The charges are immediately dropped, and Worth, who has been shocked by his own actions, turns himself in and confesses to Hedgepath and the mayor, in part suggesting that Hedgepath may have accidentally, but with no intent, influenced him to take action.

Worth is willing to take all responsibility. However, he and Bumpas are not held accountable by City Attorney Hedgepath, who in typical Southern fashion, sweeps the problem under the rug and makes himself a true accessory after the fact by disposing of the murder weapon, and the murder is covered up quietly. The mayor wants nothing to do with any of this and is happy that Hedgepath handles it so as not to disrupt the reputation of the community.

Hedgepath props up Worth enough with thoughts of his family so that Worth accepts the burden of guilt without the need to confess, and although he gives Worth a choice, it is clear that Hedgepath has significant influence over Worth. The two officers are not held accountable for their actions.
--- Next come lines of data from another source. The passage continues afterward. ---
(** When robots policies are not respected, [scrape] leaves the permission
    cache as it was and neither looks it up nor reads any policy. *)
Theorem scrape_without_robots_leaves_cache
    (c : robots_cache) (url : string) :
  respect_robots w = false ->
  snd (fst (scrape w c url)) = c
  /\ forall base_url,
       ~ In (CacheLookup base_url) (snd (scrape w c url))
       /\ ~ In (RobotsRead base_url) (snd (scrape w c url)).
Proof.
  intros Hr. unfold scrape.
  destruct (match url with EmptyString => true | _ => false end
            || negb (startswith "http://" url || startswith "https://" url)).
  - split; [reflexivity|]. intros bu. split; intros [].
  - rewrite Hr. cbn [andb].
    destruct (extract w url) as [content asked'] eqn:He. cbn [fst snd app].
    split; [reflexivity|]. intros bu.
    assert (forall ev, In ev asked' ->
               ev = NewspaperFetch url \/ ev = HttpGet url) as Hev.
    { intros ev Hin. apply extract_events. now rewrite He. }
    split; intros H; destruct (Hev _ H); discriminate.
Qed.


End Robots.


Lemma can_fetch_denies_only_on_policy_witness :
  exists base_url,
    WebScraper.base_url_of closed_world "https://example.com/a" = Ok base_url
    /\ (WebScraper.cache_get base_url [] = Some false
        \/ (WebScraper.cache_get base_url [] = None
            /\ WebScraper.robots_can_fetch closed_world base_url
                 "https://example.com/a" = Ok false)).
Proof.
  apply (can_fetch_denies_only_on_policy closed_world []
           "https://example.com/a").
  reflexivity.
Defined.

Lemma scrape_fetches_only_when_permitted_witness :
  snd (WebScraper.scrape open_world [] "https://example.com/page")
  = [WebScraper.CacheLookup "https://example.com";
     WebScraper.RobotsRead "https://example.com";
     WebScraper.NewspaperFetch "https://example.com/page";
     WebScraper.HttpGet "https://example.com/page"]
  /\ (WebScraper.respect_robots open_world = false
      \/ fst (fst (WebScraper.can_fetch open_world []
                     "https://example.com/page")) = true).
Proof.
  split; [vm_compute; reflexivity|].
  apply (scrape_fetches_only_when_permitted open_world []
           "https://example.com/page" "https://example.com/page").
  right. vm_compute. tauto.
Defined.

Lemma scrape_disallowed_returns_sentinel_witness :
  fst (fst (WebScraper.scrape closed_world [] "https://example.com/page"))
  = Some WebScraper.robots_disallowed
  /\ snd (fst (WebScraper.scrape closed_world [] "https://example.com/page"))
     = snd (fst (WebScraper.can_fetch closed_world []
                   "https://example.com/page")).
Proof.
  apply (scrape_disallowed_returns_sentinel closed_world []
           "https://example.com/page"); reflexivity.
Defined.

Lemma scrape_without_robots_witness :
  snd (fst (WebScraper.scrape careless_world
              [("https://example.com", false)] "https://example.com/page"))
  = [("https://example.com", false)]
  /\ forall base_url,
       ~ In (WebScraper.CacheLookup base_url)
            (snd (WebScraper.scrape careless_world
                    [("https://example.com", false)]
                    "https://example.com/page"))
       /\ ~ In (WebScraper.RobotsRead base_url)
              (snd (WebScraper.scrape careless_world
                      [("https://example.com", false)]
                      "https://example.com/page")).
Proof.
  apply (scrape_without_robots_leaves_cache careless_world
           [("https://example.com", false)] "https://example.com/page").
  reflexivity.
Defined.

(** ** ContentAnalyzer *)

Section Sources.

Import ContentAnalyzer.

Lemma same_source_refl (a : item) : same_source a a.
Proof. repeat split. Qed.

Lemma same_source_trans (a b c : item) :
  same_source a b -> same_source b c -> same_source a c.
Proof.
  unfold same_source. intros [? [? [? [? ?]]]] [? [? [? [? ?]]]].
  repeat split; congruence.
Qed.

Lemma Forall2_same_source_refl (l : list item) : Forall2 same_source l l.
Proof. induction l; constructor; [apply same_source_refl|assumption]. Qed.

Lemma Forall2_same_source_trans (l1 l2 l3 : list item) :
  Forall2 same_source l1 l2 -> Forall2 same_source l2 l3 ->
  Forall2 same_source l1 l3.
Proof.
  intros H. revert l3. induction H as [|a b l1 l2 Hab H IH]; intros l3 H3;
    inversion H3; subst; constructor.
  - eapply same_source_trans; eauto.
  - now apply IH.
Qed.

Lemma update_same_source (store : list item) (r : nat) (f : item -> item) :
  (forall it, same_source it (f it)) ->
  Forall2 same_source store (update store r f).
Proof.
  intros Hf. revert r.
  induction store as [|it rest IH]; intros [|r]; simpl; constructor;
    try apply same_source_refl; try apply Forall2_same_source_refl;
    try apply Hf; apply IH.
Qed.

Lemma filter_loop_same_source (clock : nat -> Z) (q : query_analysis)
    (items : list item) (r0 : nat) :
  Forall2 same_source items (fst (filter_loop clock q r0 items)).
Proof.
  revert r0. induction items as [|it rest IH]; intros r0; simpl;
    [constructor|].
  specialize (IH (S r0)).
  destruct (filter_loop clock q (S r0) rest) as [store filtered].
  destruct (threshold <? raw_score (clock r0) q it); simpl;
    constructor; try exact IH; repeat split.
Qed.

Lemma rank_loop_same_source (items : list nat) (rankings : list json)
    (store : list item) (ranked : list nat) :
  Forall2 same_source store (fst (rank_loop items store ranked rankings)).
Proof.
  revert store ranked.
  induction rankings as [|rank rest IH]; intros store ranked;
    [apply Forall2_same_source_refl|].
  destruct rank as [| | | | | |d]; cbn [rank_loop fst];
    try apply Forall2_same_source_refl.
  destruct (dict_get "id" d) as [item_id|]; [|apply IH].
  destruct item_id as [|b|z|f|t|l|d']; cbn [as_int fst];
    try apply Forall2_same_source_refl; try apply IH.
  - destruct ((0 <=? (if b then 1 else 0))
              && ((if b then 1 else 0) <? len items)); [|apply IH].
    eapply Forall2_same_source_trans; [|apply IH].
    apply update_same_source. intros it. repeat split.
  - destruct ((0 <=? z) && (z <? len items)); [|apply IH].
    eapply Forall2_same_source_trans; [|apply IH].
    apply update_same_source. intros it. repeat split.
  - destruct (int_le_float 0 f && float_lt_int f (len items));
      [apply Forall2_same_source_refl|apply IH].
Qed.

Lemma llm_relevance_ranking_same_source (llm : ranking_model)
    (q : query_analysis) (store : list item) (filtered : list nat) :
  Forall2 same_source store
    (fst (llm_relevance_ranking llm q store filtered)).
Proof.
  unfold llm_relevance_ranking.
  destruct (iterate _) as [rankings|e];
    [|apply Forall2_same_source_refl].
  pose proof (rank_loop_same_source (firstn 10 filtered) rankings store [])
    as H.
  destruct (rank_loop (firstn 10 filtered) store [] rankings)
    as [store' [ranked|e]]; exact H.
Qed.

Lemma Forall2_deref (l1 l2 : list item) (r : nat) :
  Forall2 same_source l1 l2 -> (r < List.length l1)%nat ->
  same_source (deref l1 r) (deref l2 r).
Proof.
  unfold deref. intros H. revert r.
  induction H as [|a b l1 l2 Hab H IH]; intros [|r] Hr; simpl in *;
    try lia; [exact Hab|apply IH; lia].
Qed.

End Sources.

Section AnalyzeFacts.

Import ContentAnalyzer.

Variable llm : ranking_model.
Variable clock : nat -> Z.
Variable q : query_analysis.
Variable items : list item.

Lemma first_three_valid (store : list item) :
  Forall (fun r => (r < List.length store)%nat) (first_three store).
Proof.
  apply Forall_forall. intros r Hr. unfold first_three in Hr.
  apply in_seq in Hr. lia.
Qed.

Lemma first_three_nonempty (store : list item) :
  store <> [] -> first_three store <> [].
Proof.
  unfold first_three. destruct store as [|a [|b [|c rest]]];
    simpl; congruence.
Qed.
However, almost immediately, Bumpas, off duty, is murdered very deliberately and coolly by Sonny Boy Mosby in partial retaliation for a vicious beating he once inflicted on the man.

Sonny had recently decided not to retaliate against Bumpas for the beating, but the murder and cutting up of Jones was apparently the final straw for Mosby. The murder is gruesome, but Sonny makes it appear to be an agricultural accident rather than a revenge killing.
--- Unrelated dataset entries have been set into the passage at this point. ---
(** [parseInt] on a numeral with an optional sign. *)
Lemma parseIntString_numeral (sign radixPrefix text rest : string)
    (radix : Z) (ds : list Z) :
  In sign [""; "+"; "-"] ->
  In (radixPrefix, radix) [("", 10); ("0x", 16); ("0X", 16)] ->
  digitsIn radix text = Some ds ->
  ds <> [] ->
  firstIs (isDigit radix) rest = false ->
  (radixPrefix = "" ->
   startsWith (text ++ rest) "0x" = false
   /\ startsWith (text ++ rest) "0X" = false) ->
  parseIntString (sign ++ radixPrefix ++ text ++ rest)
  = Some ((if (sign =? "-")%string then -1 else 1) * positional radix ds).
Proof.
  intros Hsign Hradix Hds Hne Hrest Hhex.
  destruct (parseUnsigned_numeral radixPrefix text rest radix ds
              Hradix Hds Hne Hrest Hhex) as (Hread & c & r & Hshape & Hc).
  unfold parseIntString.
  destruct Hsign as [<-|[<-|[<-|[]]]]; cbn [String.append String.eqb].
  - rewrite Hshape, trimStart_keep by lia.
    rewrite !startsWith_cons, !char_differs by (char_codes; lia). cbn [orb andb].
    rewrite <- Hshape, Hread. reflexivity.
  - rewrite trimStart_keep by (char_codes; lia).
    rewrite !startsWith_cons, startsWith_nil. cbn [Ascii.eqb Bool.eqb orb andb].
    cbn [Number.dropChars]. now rewrite Hread.
  - rewrite trimStart_keep by (char_codes; lia).
    rewrite !startsWith_cons, startsWith_nil. cbn [Ascii.eqb Bool.eqb orb andb].
    cbn [Number.dropChars]. now rewrite Hread.
Qed.
(* ===== verification/_CoqProject ===== *)
-Q . S2P
Prelude.v
PyStr.v
PyText.v
PyDict.v
PyValue.v
PyFloat.v
Ambient.v
Scopes.v
Interactions.v
ReplayBookkeeping.v
Tracker.v
TrackerProps.v
PersonaEvents.v
ResponseGate.v
MemoryEvents.v
SalienceWakes.v
EventLoop.v
EventLoopProps.v
Timers.v
PySort.v
WorkingMemory.v
Delegation.v
Permissions.v
Cascade.v
MemoryBudget.v
Eviction.v
Classification.v
Audience.v
InjectionGate.v
Tripwire.v
Wallet.v
Security.v
RowScope.v
Relationships.v
RelationshipsProps.v
IdentityMerge.v
Commitments.v
CommitmentsProps.v
Decision.v
DecisionProps.v
PyJson.v
DecisionJson.v
FactPredicates.v
Facts.v
FactsProps.v
FactsRecall.v
FactEnvelope.v
FactExtractor.v
TopicSeeds.v
FactsSection.v
ConveneTimer.v
ScheduledWakes.v
Tick.v
PyRegex.v
SalienceDeliberation.v
SalienceAddressing.v
SalienceBid.v
SalienceGate.v
PromptFormat.v
ConversationWindow.v
ChannelValidation.v
ChannelIngress.v
ChannelCatchup.v
ActionParser.v
DelegationCodec.v
ChannelReply.v
Reflexion.v
PersonaState.v
LlmTypes.v
PersonaTurn.v
ToolArguments.v
ToolRound.v
TaskAgent.v
Episodes.v
Spawner.v
EpisodeRecall.v
TurnIngest.v
ClosePath.v
CloseProps.v
SummarizeClose.v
Worth keeps his job; Emma is under the presumption she will be getting Jones's money, although there is a suggestion that she might have a little guilt and will be ostracized by the Black community. Hedgepath is apparently abandoned by the remnants of his family, with the Mundines moving out. Mosby, unsuspected, leaves town on a train, apparently with a clear conscience but a look of maturity.

==Cast==
- Roscoe Lee Browne as L.B. Jones
- Lee J. Cobb as Oman Hedgepath
- Lee Majors as Steve Mundine
- Anthony Zerbe as Willie Joe Worth
- Lola Falana as Emma Jones
- Arch Johnson as Stanley Bumpas
- Barbara Hershey as Nella Mundine
- Yaphet Kotto as Sonny "Sonny Boy" Mosby
- Chill Wills as Mr. Ike
- Dub Taylor as Mayor
- Eve McVeagh as Mrs. Griggs

==Production==
Ford wrote the first screenplay himself, and then Stirling Silliphant was brought in to do a draft for $200,000. William Wyler was paid $600,000. Shooting took place from 2 June to 11 July 1969. Some scenes of the film were shot in Brownsville, Tennessee, most notably at the now-defunct train station.

==Release==
The film was released March 18, 1970, in four theaters in Chicago, New York (2), and Los Angeles and grossed $151,000 in its opening week. In the two theaters in New York, Variety noted that the audience in the opening week was 90% Black. After eight weeks of release, it became number one at the US box office.

==Critical reception==
Wyler's last screen film received mixed reviews; some, appreciating his effort, felt it was not powerful enough. In his review in The New York Times, Vincent Canby wrote, "I'm sure that Wyler and his screenwriters...were out to make a suspense movie that would also work as contemporary social commentary. In the interests of melodrama, they have simplified the characters from Hill's novel to such a degree that they seem more stereotyped than may have been absolutely necessary...Wyler's direction is notable only for the coldness and for an impatience to get on with the story at the expense of any feeling of real involvement... I must say I wasn't bored by it, just depressed."

Variety called it "not much more than an interracial sexploitation film." They said that reviews in New York were mildly favorable.

TV Guide rates it two out of a possible four stars and comments, "Though the cast gives some strong performances, ultimately the film is an empty affair. The questions of racism and Southern prejudice had been well handled by other films long before this. Had it been made 10 years earlier, it would have been a landmark, but in 1970 it was no longer fresh material. The script is pockmarked with cliches and stereotypes, though the technical aspects are fine. This last film of director Wyler was nothing special."

==Awards and nominations==
Lola Falana was nominated for the Golden Globe Award for New Star of the Year – Actress.